MATERIAL FOR THIS EXERCISE:
Definition next (s : State) : State :=
  mkState (S (tick s)) (jobHistory s) (requests s).

Definition set_history (h : JsMap) (s : State) : State :=
  mkState (tick s) h (requests s).

Definition recordJobs (writes : list (string * JobRecord)) (h : JsMap)
  : JsMap :=
  fold_left (fun h w => recordJob (fst w) (snd w) h) writes h.

Section Worker.

Variable env : Env.

Definition default_base_url : string :=
  "https://upr-os-service-191599223867.us-central1.run.app".

Definition OS_BASE_URL : string :=
  match UPR_OS_BASE_URL env with
  | Some url => if String.eqb url "" then default_base_url else url
  | None => default_base_url
  end.

Definition Date_now : M Z :=
  fun s => (Return (clock env (tick s)), next s).

Definition new_Date_toISOString : M Z := Date_now.

Definition Math_random_36 : M string :=
  fun s => (Return (random36 env (tick s)), next s).

Definition Math_random_below (n : Z) : M Z :=
  fun s => (Return (random_below env (tick s) n), next s).

Definition Math_random_fixed2 : M string :=
  fun s => (Return (random_fixed2 env (tick s)), next s).

(** A suspension point: the other jobs in flight run, and write their
    records through [recordJob]. *)
Definition yield : M unit :=
  fun s =>
    (Return tt,
     next (set_history (recordJobs (others env (tick s)) (jobHistory s)) s)).

(** [await m]: the task is suspended whether [m] settles with a value or
    with an error. *)
Definition await {A : Type} (m : M A) : M A :=
  fun s =>
    match m s with
    | (c, s') => (c, snd (yield s'))
    end.

(** [axios.post(url, body)], up to the response's [data]. *)
Definition axios_post (url : string) (body : Value) : M Value :=
  fun s =>
    let s' := mkState (S (tick s)) (jobHistory s) (requests s ++ [(url, body)])%list in
    match http env (tick s) url body with
    | inl data => (Return data, s')
    | inr msg => (Throw (AxiosError msg), s')
    end.

(** [this.recordJob(jobId, data)] *)
Definition recordJobM (jobId : string) (data : JobRecord) : M unit :=
  fun s => (Return tt, set_history (recordJob jobId data (jobHistory s)) s).

(** [jobHistory.get(jobId)?.startedAt] *)
Definition get_startedAt (jobId : string) : M (option Z) :=
  fun s =>
    (Return match Map_get jobId (jobHistory s) with
            | Some job => startedAt job
            | None => None
            end, s).
(** C3: the labelled/pool partition is exhaustive and disjoint and stays so:
    in every world [label_randomly] or [trainer.step] writes, and in every
    world the notebook passes through once the dataset exists, the labelled
    side and the pool together are all the items and share none. *)
Theorem partition_preserved :
  (forall n w, Forall (partitioned (length (active_dataset w)))
                 (visited (label_randomly n w))) /\
  (forall trainer model dm w,
      Forall (partitioned (length (active_dataset w)))
        (visited (step trainer model dm w))) /\
  (forall r, Forall (partitioned (cifar10_train_len X))
               (visited (notebook (startup r)) ++ [final (notebook (startup r))])).
Proof.
  split; [|split].
  - intros n w. eapply chain_visited_partitioned; [reflexivity|].
    apply traces_label_randomly.
  - intros trainer model dm w. eapply chain_visited_partitioned; [reflexivity|].
    apply traces_step_.
  - intros r. rewrite notebook_run. cbn zeta. cbn [visited final].
    set (w1 := set_dataset _ (startup r)).
    set (dm := mkDataModule _).
    assert (Hlen : length (active_dataset w1) = cifar10_train_len X).
    { subst w1. simpl. apply length_replicate. }
    assert (H1 : partitioned (cifar10_train_len X) w1).
    { rewrite <- Hlen. apply partitioned_length. }
    assert (Hv : Forall (partitioned (cifar10_train_len X)) (visited (experiment dm w1))).
    { eapply chain_visited_partitioned; [exact Hlen|]. apply traces_experiment. }
    rewrite <- app_comm_cons. constructor; [exact H1|].
    apply Forall_app. split; [exact Hv|].
    constructor; [|constructor].
    destruct (final_visited (experiment dm) w1 (traces_experiment dm)) as [->|Hin];
      [exact H1|].
    rewrite Forall_forall in Hv. apply Hv, Hin.
Qed.

(** C8: labelling is monotonic over the whole run: of any two worlds the
    notebook passes through, in order, every item labelled in the earlier
    one is labelled in the later one and is not in its pool. *)
Theorem labelling_monotonic (r : nat -> nat) :
  ForallOrdPairs stays_labelled (visited (notebook (startup r))).
Proof.
  rewrite notebook_run. cbn zeta. cbn [visited].
  set (w1 := set_dataset _ (startup r)).
  set (dm := mkDataModule _).
  pose proof (traces_experiment dm w1) as [Hc _].
  constructor.
  - eapply Forall_impl; [apply chain_advances_all, Hc|].
    apply advances_stays_labelled.
  - eapply chain_ordered_pairs, Hc.
Qed.

(** ** One call of [trainer.step] *)

Lemma step_run trainer model dm w :
  let items := pool (active_dataset w) in
  let w1 := add_log (EvPredict items) w in
  let w2 := set_rng (fun i => rng w (S i)) w1 in
  step trainer model dm w =
  match predict_outputs (rng w 0%nat) (m_hparams model)
          (read_all (m_params model) (heap w)) items with
  | inl e => mkResult (inl e) w2 [w1; w2]
  | inr outputs =>
      let to_label := take (Z.to_nat (ndata_to_label trainer)) (heuristic trainer outputs) in
      match pool_to_dataset_index (active_dataset w) to_label with
      | None => mkResult (inl IndexError) w2 [w1; w2]
      | Some picked =>
          let w3 := add_log (EvLabel to_label)
                      (set_dataset (mark_labelled (active_dataset w) picked) w2) in
          let sc := (ndata_to_label trainer <=? Z.of_nat (length items))%Z in
          let w4 := add_log (EvStep sc) w3 in
          mkResult (inr sc) w4 [w1; w2; w3; w4]
      end
  end.
Proof.
  cbn zeta. unfold step. rewrite run_get, run_emit, run_draw.
  unfold predict_on_dataset.
  cbn [add_log set_rng rng active_dataset heap].
  destruct (predict_outputs _ _ _ _) as [e|outputs]; [reflexivity|].
  rewrite run_ret, run_label.
  cbn [add_log set_rng rng active_dataset heap].
  destruct (pool_to_dataset_index _ _) as [picked|]; reflexivity.
Qed.

(** ** Sizes of the two sides *)

Lemma indices_where_lengths ds s :
  (length (indices_where true ds s) + length (indices_where false ds s) = length ds)%nat.
Proof.
  revert s. induction ds as [|[] ds IH]; intros s; simpl; [reflexivity| |];
    specialize (IH (S s)); lia.
Qed.

Lemma sizes_total ds : (n_labelled ds + n_unlabelled ds = length ds)%nat.
Proof. apply indices_where_lengths. Qed.

Lemma indices_where_insert ds i s :
  ds !! i = Some false ->
  length (indices_where true (<[i:=true]> ds) s) = S (length (indices_where true ds s)).
Proof.
  revert i s. induction ds as [|x ds IH]; intros i s H; [discriminate|].
  destruct i as [|i]; simpl in *.
  - injection H as ->. reflexivity.
  - destruct x; simpl; rewrite (IH i (S s) H); reflexivity.
Qed.

Lemma mark_labelled_size ds items :
  NoDup items -> Forall (fun i => ds !! i = Some false) items ->
  n_labelled (mark_labelled ds items) = (n_labelled ds + length items)%nat.
Proof.
  unfold mark_labelled, n_labelled, labelled_items.
  revert ds. induction items as [|i items IH]; intros ds Hnd Hall; simpl; [lia|].
  apply NoDup_cons in Hnd as [Hni Hnd]. apply Forall_cons in Hall as [Hi Hall].
  rewrite IH; [rewrite (indices_where_insert _ _ _ Hi); lia | exact Hnd |].
  rewrite Forall_forall in Hall |- *. intros j Hj.
  rewrite list_lookup_insert_ne; [apply Hall, Hj|]. intros ->. exact (Hni Hj).
Qed.

Lemma indices_where_NoDup b ds s : NoDup (indices_where b ds s).
Proof.
  revert s. induction ds as [|x ds IH]; intros s; simpl; [constructor|].
  destruct (Bool.eqb x b); [|apply IH].
  constructor; [|apply IH]. rewrite elem_of_indices_where. intros (j & Hj & _). lia.
Qed.

Lemma pool_flags ds i item : pool ds !! i = Some item -> ds !! item = Some false.
Proof.
  intros H. apply list_elem_of_lookup_2 in H. unfold pool in H.
  apply elem_of_indices_where in H as (j & -> & H). exact H.
Qed.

PROBLEM DETAILS: Your task for the entries above: copy exactly the span starting with the line with "Definition Date_now : M" and going on through the line with "(visited (label_randomly n", both lines included, and nothing else.

TASK RESPONSE:
Definition Date_now : M Z :=
  fun s => (Return (clock env (tick s)), next s).

Definition new_Date_toISOString : M Z := Date_now.

Definition Math_random_36 : M string :=
  fun s => (Return (random36 env (tick s)), next s).

Definition Math_random_below (n : Z) : M Z :=
  fun s => (Return (random_below env (tick s) n), next s).

Definition Math_random_fixed2 : M string :=
  fun s => (Return (random_fixed2 env (tick s)), next s).

(** A suspension point: the other jobs in flight run, and write their
    records through [recordJob]. *)
Definition yield : M unit :=
  fun s =>
    (Return tt,
     next (set_history (recordJobs (others env (tick s)) (jobHistory s)) s)).

(** [await m]: the task is suspended whether [m] settles with a value or
    with an error. *)
Definition await {A : Type} (m : M A) : M A :=
  fun s =>
    match m s with
    | (c, s') => (c, snd (yield s'))
    end.

(** [axios.post(url, body)], up to the response's [data]. *)
Definition axios_post (url : string) (body : Value) : M Value :=
  fun s =>
    let s' := mkState (S (tick s)) (jobHistory s) (requests s ++ [(url, body)])%list in
    match http env (tick s) url body with
    | inl data => (Return data, s')
    | inr msg => (Throw (AxiosError msg), s')
    end.

(** [this.recordJob(jobId, data)] *)
Definition recordJobM (jobId : string) (data : JobRecord) : M unit :=
  fun s => (Return tt, set_history (recordJob jobId data (jobHistory s)) s).

(** [jobHistory.get(jobId)?.startedAt] *)
Definition get_startedAt (jobId : string) : M (option Z) :=
  fun s =>
    (Return match Map_get jobId (jobHistory s) with
            | Some job => startedAt job
            | None => None
            end, s).
(** C3: the labelled/pool partition is exhaustive and disjoint and stays so:
    in every world [label_randomly] or [trainer.step] writes, and in every
    world the notebook passes through once the dataset exists, the labelled
    side and the pool together are all the items and share none. *)
Theorem partition_preserved :
  (forall n w, Forall (partitioned (length (active_dataset w)))
                 (visited (label_randomly n w))) /\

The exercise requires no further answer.